Donc retrouvons par exemple, et beaucoup d’autres, pour écouter et critiquer : Marcel Gauchet, Louis Chauvel, Pierre Rosanvallon, Michel Wieviorka, Michel Aglietta, Guillaume Duval, Gabriel Colletis ici à Toulouse, et bien d’autres moins connus, ou y compris certains penseurs plus polémiques comme Finkielkraut sur certains points.
Edgar Morin lui-même s’est plaint de n’être depuis longtemps plus écouté par les partis, critiquant ces dirigeants et ces militants aux rythmes de vie effrénés, qui n’ont plus le temps de lire et de réfléchir.

Les partis doivent retrouver me semble-t-il ce rôle d’incubateur, de pédagogie, rendre compréhensible et modulable la complexité du monde : faire les liens entre les disciplines, favoriser une lecture globale et avec les bons outils de ce monde pour ses militants, puis s’en servir pour propager ses valeurs, et ses solutions.

Répondant à ces demandes, Nous apprenons donc maintenant la création de Terra Nova. Je pense que c’est une bonne nouvelle, à nous de nous en servir au mieux. Voici ce qu’en dit libération :

«Le lien s’est distendu.» Les socialistes, pourtant, n’ont pas totalement déserté le champ de la réflexion. La rue de Solférino dispose d’un secrétariat aux études, qui entretient des contacts réguliers avec les intellectuels français. Elle peut puiser dans les travaux de la Fondation Jean-Jaurès, créée en 1992 par Pierre Mauroy, ou de la République des Idées, présidée par l’historien Pierre Rosanvallon. Et depuis la présidentielle, think tanks, clubs ou cercles de réflexion, fleurissent (lire page 4). «En réalité, il y a énormément de contacts et de lieux d’échange, résume Michel Wievorka. La question est moins celle de la rencontre que celle de l’utilisation du travail des intellectuels Et le sociologue de livrer son diagnostic, sévère : «Ces cinq dernières années, au PS, l’humeur n’était pas à la réflexion de fond. S’il s’agit de suivre les sondages et de regarder ce que dit Paris Match, on n’a pas besoin d’idées. Et pendant que le parti pataugeait dans des problèmes de leadership, le lien s’est distendu…»

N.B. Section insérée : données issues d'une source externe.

(* ===== verification/StoreEvidence.v ===== *)
(** The evidence a reachable store holds: every step the projection shows to be planned,
    authorized, observed or completed has its recipe, material, output or receipt on record, and a
    planning snapshot is complete. *)

From S2P Require Import Prelude Text Wire WorkGraphTypes WorkGraphErrors Planning Material.
From S2P Require Import ToolOutput Completion Frontier Journal AgentLoop Plans Effects.
From S2P Require Import StepMachine Reducer RunInvariant JournalTheorems Receipt StoreTypes.
From S2P Require Import StoreBundles StoreIndex StoreSidecars MemoryStore StoreSpec StoreProofs.
From S2P Require Import StoreAppends StoreRuns StoreTheorems.

Section evidence.
Context `{Crypto} `{ReceiptSchema} `{Rfc3339}.

(** ** Looking evidence up *)

Lemma agreed_lookup {A B} (m : gmap string A) (m' : gmap string B) k b :
  dom m = dom m' → m' !! k = Some b → is_Some (m !! k).
Proof. intros Hd Hb. apply elem_of_dom. rewrite Hd. apply elem_of_dom. by exists b. Qed.

Lemma step_at self s id st :
  M.projection self = Some s → RunState.steps s !! id = Some st →
  steps_at (M.projection self) !! id = Some st.
Proof. by intros ->. Qed.

Lemma planned_evidence self s id st p :
  reachable self → M.projection self = Some s → RunState.steps s !! id = Some st →
  StepState.planned_invocation st = Some p →
  ∃ x, M.plan_inputs self !! id = Some x ∧
    PlannedInvocationMaterialRecord_verify_for x (RunState.run_id s) id p = Ok tt.
Proof.
  intros Hre Hs Hst Hp. pose proof (reachable_inv _ Hre) as Hinv.
  destruct (sx_planned _ _ _ (rx_steps _ _ (reachable_indexed _ Hre) _ _ (step_at _ _ _ _ Hs Hst)) _ Hp)
    as (x & Hx & <-).
  destruct (si_inputs _ Hinv) as [Hd Hv]. destruct (agreed_lookup _ _ _ _ Hd Hx) as [y Hy].
  exists y. split; [done|]. destruct (Hv _ _ _ Hx Hy) as (s' & Hs' & Hok).
  rewrite (si_state _ Hinv), Hs in Hs'. by injection Hs' as <-.
Qed.

Lemma intent_evidence self s id st a :
  reachable self → M.projection self = Some s → RunState.steps s !! id = Some st →
  StepState.intent st = Some a →
  ∃ x, M.materials self !! EffectIntent.effect_id a = Some x ∧
    InvocationMaterialRecord_verify_for x (RunState.run_id s) id a = Ok tt.
Proof.
  intros Hre Hs Hst Ha. pose proof (reachable_inv _ Hre) as Hinv.
  destruct (sx_intent _ _ _ (rx_steps _ _ (reachable_indexed _ Hre) _ _ (step_at _ _ _ _ Hs Hst)) _ Ha)
    as (x & Hx & <- & Hax).
  destruct (si_materials _ Hinv) as [Hd Hv]. destruct (agreed_lookup _ _ _ _ Hd Hx) as [y Hy].
  exists y. split; [done|]. destruct (Hv _ _ _ Hx Hy) as (s' & Hs' & Hok).
  rewrite (si_state _ Hinv), Hs in Hs'. injection Hs' as <-. by rewrite Hax in Hok.
Qed.

(** What the audit of a stored output checks. *)
Lemma stored_output_Ok i x o :
  verify_stored_tool_output i x o = Ok tt →
  ToolOutputRecord.effect_id (StoredToolOutput.record o) = ToolOutputEventAnchor.effect_id x ∧
  ToolOutputRecord.step_id (StoredToolOutput.record o) = ToolOutputEventAnchor.step_id x ∧
  ToolOutputRecord.record_digest (StoredToolOutput.record o) = ToolOutputEventAnchor.record_digest x.
Proof.
  unfold verify_stored_tool_output. intros Hv.
  match type of Hv with (if ?b then _ else _) = _ => destruct b eqn:Hb; [done|] end.
  apply rbind_ok in Hv as (y & _ & Hr). apply map_err_ok in Hr.
  unfold ToolOutputRecord_verify_for in Hr. repeat res_step.
  match goal with Hm : first_mismatch _ = None |- _ => apply first_mismatch_None in Hm end.
  repeat match goal with Hm : Forall _ (_ :: _) |- _ => apply Forall_cons in Hm as [? Hm] end.
  cbn in *. bool_inv. done.
Qed.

«Interface». Marc-Olivier Padis, rédacteur en chef de la revue Esprit et directeur éditorial de Terra Nova, explique lui aussi que le rôle de cette nouvelle fondation sera de «faire l’interface entre des gens qui dessinent un paysage général [les intellectuels, ndlr] et ceux qui font des propositions [les politiques, ndlr]». Il précise qu’y compris en 2007, la gauche et sa candidate disposaient «d’analyses d’ensemble excellentes» sur l’état de la France. «Le problème, c’est que ces travaux en restaient au niveau du diagnostic. Et c’est un exercice en soi d’arriver au stade des propositions concrètes».

Mécénat. Pour Thierry Pech, lui aussi de l’aventure, «le travail de Terra Nova commence là où s’arrête, par exemple, celui de la République des idées», qu’il s’apprête justement à quitter. Terra Nova ne plante donc pas ses racines dans un désert intellectuel, mais entend juste faire pousser ses branches un peu plus loin, un peu plus près des politiques. Et aussi un peu plus longtemps que «les petites structures sans moyens financiers», souvent au service d’une écurie ou d’une personnalité, regrette Olivier Ferrand.

Pour Olivier Ferrand, président de Terra Nova, ex-conseiller de Lionel Jospin, proche de Dominique Strauss-Kahn, il s’agirait plutôt de la mise en orbite à gauche de la première vraie fondation capable de rivaliser avec son pendant de droite, l’Institut Montaigne. Car pour Olivier Ferrand, s’il existe déjà des fondations (Jean-Jaurès), des clubs (les Gracques, la Forge…) et autres cercles de réflexion (la République des idées, En temps réel…), «il n’y a pas à gauche de plateforme structurelle capable de convertir le diagnostic des intellectuels sur la société française en propositions politiques».